[Source material Boundary: Start]
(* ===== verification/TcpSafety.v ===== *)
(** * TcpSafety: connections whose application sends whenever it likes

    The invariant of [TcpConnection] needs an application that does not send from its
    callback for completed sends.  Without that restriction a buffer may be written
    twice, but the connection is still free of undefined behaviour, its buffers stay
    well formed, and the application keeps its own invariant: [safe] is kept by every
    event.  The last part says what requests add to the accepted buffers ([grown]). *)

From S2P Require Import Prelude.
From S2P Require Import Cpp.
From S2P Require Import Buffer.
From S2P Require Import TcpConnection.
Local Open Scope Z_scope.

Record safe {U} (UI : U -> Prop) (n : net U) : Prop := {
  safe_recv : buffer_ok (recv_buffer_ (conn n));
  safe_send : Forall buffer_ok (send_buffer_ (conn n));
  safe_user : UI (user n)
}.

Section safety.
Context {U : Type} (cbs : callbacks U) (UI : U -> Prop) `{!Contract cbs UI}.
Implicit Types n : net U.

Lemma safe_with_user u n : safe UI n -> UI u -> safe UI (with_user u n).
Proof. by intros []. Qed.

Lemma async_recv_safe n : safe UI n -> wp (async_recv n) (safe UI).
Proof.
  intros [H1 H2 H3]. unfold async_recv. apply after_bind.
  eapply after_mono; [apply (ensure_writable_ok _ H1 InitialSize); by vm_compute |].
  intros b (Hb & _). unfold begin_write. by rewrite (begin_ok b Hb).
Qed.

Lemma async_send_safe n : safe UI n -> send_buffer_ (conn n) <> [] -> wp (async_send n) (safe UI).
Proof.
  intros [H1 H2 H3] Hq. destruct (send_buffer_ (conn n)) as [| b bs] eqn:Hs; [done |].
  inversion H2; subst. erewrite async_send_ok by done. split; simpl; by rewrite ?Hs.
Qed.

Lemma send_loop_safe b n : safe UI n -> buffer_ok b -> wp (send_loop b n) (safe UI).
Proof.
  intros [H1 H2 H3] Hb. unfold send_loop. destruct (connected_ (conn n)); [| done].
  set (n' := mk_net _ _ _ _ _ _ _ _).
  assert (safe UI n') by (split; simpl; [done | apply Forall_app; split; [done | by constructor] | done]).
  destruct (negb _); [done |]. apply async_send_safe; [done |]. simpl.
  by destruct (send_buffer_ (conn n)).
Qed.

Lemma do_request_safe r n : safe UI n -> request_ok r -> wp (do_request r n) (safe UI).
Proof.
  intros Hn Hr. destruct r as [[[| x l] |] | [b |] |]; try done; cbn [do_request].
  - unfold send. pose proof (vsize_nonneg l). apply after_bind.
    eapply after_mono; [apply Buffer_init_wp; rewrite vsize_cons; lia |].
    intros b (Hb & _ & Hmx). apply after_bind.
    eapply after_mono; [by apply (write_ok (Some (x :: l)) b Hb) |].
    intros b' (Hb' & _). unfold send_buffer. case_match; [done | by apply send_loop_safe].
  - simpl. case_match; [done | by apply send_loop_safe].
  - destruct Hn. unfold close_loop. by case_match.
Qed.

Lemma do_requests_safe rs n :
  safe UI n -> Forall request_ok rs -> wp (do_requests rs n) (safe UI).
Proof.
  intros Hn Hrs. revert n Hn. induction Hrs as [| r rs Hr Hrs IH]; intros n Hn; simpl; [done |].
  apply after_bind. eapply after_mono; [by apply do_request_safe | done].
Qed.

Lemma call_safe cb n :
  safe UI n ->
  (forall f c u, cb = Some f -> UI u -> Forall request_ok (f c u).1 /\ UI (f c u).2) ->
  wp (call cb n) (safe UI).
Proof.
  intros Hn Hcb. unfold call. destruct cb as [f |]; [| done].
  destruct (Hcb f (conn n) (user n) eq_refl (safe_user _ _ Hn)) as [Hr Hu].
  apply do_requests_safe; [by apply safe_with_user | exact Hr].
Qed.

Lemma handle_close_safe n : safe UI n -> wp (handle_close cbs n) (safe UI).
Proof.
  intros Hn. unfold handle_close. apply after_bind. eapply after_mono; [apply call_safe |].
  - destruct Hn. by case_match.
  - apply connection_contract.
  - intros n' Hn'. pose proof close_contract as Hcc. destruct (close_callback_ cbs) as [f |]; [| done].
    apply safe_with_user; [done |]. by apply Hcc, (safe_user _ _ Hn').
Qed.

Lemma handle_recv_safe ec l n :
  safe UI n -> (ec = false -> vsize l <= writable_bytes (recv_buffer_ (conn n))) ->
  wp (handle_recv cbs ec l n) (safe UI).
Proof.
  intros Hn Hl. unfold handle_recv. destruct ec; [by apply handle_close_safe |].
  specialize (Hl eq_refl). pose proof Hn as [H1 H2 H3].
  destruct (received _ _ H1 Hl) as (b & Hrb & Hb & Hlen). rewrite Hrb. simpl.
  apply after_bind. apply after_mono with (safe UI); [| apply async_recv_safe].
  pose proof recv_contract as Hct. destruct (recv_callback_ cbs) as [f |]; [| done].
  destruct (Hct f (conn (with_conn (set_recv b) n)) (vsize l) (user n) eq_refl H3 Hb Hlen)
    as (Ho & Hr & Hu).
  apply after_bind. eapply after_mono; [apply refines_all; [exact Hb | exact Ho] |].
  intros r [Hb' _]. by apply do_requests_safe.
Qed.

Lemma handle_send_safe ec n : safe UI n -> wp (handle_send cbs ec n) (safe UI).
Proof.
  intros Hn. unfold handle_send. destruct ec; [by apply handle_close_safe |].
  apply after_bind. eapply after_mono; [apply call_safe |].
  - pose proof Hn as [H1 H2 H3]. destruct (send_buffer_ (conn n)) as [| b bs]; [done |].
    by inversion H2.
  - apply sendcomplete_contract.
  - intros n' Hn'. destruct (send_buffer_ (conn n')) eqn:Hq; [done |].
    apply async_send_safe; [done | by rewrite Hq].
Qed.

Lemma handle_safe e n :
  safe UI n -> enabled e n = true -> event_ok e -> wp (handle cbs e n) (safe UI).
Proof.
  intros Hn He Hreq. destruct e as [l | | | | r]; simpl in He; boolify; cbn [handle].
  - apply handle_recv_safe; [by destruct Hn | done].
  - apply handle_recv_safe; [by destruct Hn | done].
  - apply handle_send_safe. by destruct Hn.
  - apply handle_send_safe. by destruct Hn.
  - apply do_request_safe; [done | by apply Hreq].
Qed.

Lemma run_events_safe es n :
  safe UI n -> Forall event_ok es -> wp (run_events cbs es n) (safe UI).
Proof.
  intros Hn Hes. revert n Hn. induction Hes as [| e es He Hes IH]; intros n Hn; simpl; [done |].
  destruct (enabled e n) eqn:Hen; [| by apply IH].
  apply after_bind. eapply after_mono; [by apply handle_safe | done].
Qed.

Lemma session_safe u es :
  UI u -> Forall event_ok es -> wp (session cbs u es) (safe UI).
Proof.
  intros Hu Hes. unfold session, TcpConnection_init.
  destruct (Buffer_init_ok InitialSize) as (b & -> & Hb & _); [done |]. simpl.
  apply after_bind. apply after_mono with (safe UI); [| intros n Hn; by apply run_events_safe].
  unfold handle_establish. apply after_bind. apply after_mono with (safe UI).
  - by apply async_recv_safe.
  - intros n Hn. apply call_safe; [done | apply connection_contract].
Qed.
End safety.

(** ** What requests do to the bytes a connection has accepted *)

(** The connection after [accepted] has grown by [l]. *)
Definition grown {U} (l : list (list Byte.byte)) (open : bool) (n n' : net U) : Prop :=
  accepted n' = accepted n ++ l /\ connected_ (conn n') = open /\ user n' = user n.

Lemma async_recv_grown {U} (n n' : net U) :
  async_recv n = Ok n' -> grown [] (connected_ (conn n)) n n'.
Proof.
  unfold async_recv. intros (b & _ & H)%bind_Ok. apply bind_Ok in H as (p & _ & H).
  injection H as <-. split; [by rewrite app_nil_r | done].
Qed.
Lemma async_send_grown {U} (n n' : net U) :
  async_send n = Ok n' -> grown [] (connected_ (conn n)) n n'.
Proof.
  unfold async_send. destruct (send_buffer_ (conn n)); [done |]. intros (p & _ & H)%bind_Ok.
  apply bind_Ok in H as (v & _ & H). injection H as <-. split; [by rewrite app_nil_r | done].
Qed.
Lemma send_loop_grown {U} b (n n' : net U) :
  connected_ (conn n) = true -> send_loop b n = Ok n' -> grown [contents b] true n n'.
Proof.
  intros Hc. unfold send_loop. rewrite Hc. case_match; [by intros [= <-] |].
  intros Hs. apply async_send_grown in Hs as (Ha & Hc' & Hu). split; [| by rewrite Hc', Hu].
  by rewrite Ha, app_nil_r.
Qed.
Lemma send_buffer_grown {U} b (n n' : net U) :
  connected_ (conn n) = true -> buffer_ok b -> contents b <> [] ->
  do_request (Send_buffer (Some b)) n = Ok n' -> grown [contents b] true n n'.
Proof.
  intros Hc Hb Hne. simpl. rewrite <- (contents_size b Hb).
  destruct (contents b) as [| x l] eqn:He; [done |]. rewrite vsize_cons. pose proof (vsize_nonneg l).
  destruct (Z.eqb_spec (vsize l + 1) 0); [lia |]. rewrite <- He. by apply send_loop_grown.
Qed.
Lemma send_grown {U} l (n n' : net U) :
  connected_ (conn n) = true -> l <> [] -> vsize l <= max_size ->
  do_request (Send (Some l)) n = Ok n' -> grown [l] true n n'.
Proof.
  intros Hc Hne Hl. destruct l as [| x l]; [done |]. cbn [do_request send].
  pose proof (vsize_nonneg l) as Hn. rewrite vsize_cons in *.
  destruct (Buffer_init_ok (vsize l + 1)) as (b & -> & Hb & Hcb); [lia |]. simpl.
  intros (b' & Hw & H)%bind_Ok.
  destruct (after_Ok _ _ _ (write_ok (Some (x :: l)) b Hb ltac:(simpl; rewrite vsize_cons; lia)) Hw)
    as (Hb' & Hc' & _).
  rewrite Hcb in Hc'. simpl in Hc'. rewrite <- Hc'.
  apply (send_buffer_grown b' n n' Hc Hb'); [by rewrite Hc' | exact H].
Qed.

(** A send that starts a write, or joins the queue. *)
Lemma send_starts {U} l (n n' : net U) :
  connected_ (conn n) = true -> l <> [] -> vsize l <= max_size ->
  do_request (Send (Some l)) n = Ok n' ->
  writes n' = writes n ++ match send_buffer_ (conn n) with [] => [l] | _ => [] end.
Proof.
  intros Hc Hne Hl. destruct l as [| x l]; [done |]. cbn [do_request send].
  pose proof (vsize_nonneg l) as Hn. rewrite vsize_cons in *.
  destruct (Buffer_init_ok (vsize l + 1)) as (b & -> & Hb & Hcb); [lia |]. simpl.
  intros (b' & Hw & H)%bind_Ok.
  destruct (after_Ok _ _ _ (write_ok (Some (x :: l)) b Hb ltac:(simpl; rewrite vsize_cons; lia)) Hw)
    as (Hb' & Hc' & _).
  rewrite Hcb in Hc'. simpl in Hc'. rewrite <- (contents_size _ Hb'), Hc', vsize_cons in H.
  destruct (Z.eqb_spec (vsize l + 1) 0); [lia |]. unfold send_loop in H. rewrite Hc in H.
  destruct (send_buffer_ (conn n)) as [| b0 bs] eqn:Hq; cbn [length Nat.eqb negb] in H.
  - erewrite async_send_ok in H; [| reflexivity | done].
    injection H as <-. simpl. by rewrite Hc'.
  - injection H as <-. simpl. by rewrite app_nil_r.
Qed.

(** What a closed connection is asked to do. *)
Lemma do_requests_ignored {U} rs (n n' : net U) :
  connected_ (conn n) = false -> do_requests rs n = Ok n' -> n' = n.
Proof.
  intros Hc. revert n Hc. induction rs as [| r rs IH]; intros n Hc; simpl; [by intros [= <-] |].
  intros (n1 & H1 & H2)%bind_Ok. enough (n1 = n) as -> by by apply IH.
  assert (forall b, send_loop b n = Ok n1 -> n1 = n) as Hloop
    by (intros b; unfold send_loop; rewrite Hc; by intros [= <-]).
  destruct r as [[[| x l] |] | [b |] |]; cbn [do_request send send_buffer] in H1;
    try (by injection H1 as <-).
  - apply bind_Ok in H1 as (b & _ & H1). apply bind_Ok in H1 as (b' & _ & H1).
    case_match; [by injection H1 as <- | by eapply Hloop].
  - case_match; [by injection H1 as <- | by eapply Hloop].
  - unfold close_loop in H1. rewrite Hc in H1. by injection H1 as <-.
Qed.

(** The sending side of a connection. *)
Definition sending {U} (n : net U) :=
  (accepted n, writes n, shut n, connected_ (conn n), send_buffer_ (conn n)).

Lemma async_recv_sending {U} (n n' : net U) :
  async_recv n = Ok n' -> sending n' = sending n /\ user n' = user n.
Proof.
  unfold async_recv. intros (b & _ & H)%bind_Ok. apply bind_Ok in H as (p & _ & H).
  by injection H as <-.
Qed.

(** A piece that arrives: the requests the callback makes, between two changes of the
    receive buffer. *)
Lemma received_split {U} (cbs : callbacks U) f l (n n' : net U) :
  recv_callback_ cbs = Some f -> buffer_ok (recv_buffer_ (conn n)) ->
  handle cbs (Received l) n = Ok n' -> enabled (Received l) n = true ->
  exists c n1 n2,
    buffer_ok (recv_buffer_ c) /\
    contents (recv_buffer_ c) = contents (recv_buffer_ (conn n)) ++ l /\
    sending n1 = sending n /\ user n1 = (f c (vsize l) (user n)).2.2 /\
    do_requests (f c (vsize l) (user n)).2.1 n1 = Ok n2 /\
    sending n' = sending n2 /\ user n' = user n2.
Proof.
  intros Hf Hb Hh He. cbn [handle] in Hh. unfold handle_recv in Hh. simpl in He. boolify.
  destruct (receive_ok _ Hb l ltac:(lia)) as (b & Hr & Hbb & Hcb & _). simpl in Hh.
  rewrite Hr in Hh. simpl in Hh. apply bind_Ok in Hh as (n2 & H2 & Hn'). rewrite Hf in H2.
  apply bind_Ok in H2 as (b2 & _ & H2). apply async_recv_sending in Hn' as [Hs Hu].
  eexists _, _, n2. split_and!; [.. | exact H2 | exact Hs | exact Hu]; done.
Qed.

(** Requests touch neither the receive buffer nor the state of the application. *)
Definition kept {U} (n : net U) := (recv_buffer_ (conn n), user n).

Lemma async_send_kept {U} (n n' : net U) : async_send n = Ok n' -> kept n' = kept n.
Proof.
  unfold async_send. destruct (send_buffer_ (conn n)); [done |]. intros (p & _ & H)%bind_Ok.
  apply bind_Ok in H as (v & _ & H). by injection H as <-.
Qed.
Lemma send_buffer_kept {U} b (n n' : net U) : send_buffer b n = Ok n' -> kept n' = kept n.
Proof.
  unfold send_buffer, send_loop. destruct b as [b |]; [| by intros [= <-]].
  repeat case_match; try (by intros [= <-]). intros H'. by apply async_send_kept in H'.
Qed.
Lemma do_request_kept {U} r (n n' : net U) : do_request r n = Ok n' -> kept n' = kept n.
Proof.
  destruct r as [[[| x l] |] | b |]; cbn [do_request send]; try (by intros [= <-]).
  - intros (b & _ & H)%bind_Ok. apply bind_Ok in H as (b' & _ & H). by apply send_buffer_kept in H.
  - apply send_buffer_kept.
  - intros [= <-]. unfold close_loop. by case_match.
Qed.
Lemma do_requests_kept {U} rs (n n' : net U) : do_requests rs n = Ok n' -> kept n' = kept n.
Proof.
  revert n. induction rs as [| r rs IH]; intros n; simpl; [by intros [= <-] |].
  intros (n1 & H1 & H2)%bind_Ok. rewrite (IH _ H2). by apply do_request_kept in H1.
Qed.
[Source material Boundary: End]
**Exercise objective**: Look above and repeat, character for character, the lines from the first one to the line with "buffers ([grown]). *)", counting both.

**Result of this task**:
(* ===== verification/TcpSafety.v ===== *)
(** * TcpSafety: connections whose application sends whenever it likes

    The invariant of [TcpConnection] needs an application that does not send from its
    callback for completed sends.  Without that restriction a buffer may be written
    twice, but the connection is still free of undefined behaviour, its buffers stay
    well formed, and the application keeps its own invariant: [safe] is kept by every
    event.  The last part says what requests add to the accepted buffers ([grown]). *)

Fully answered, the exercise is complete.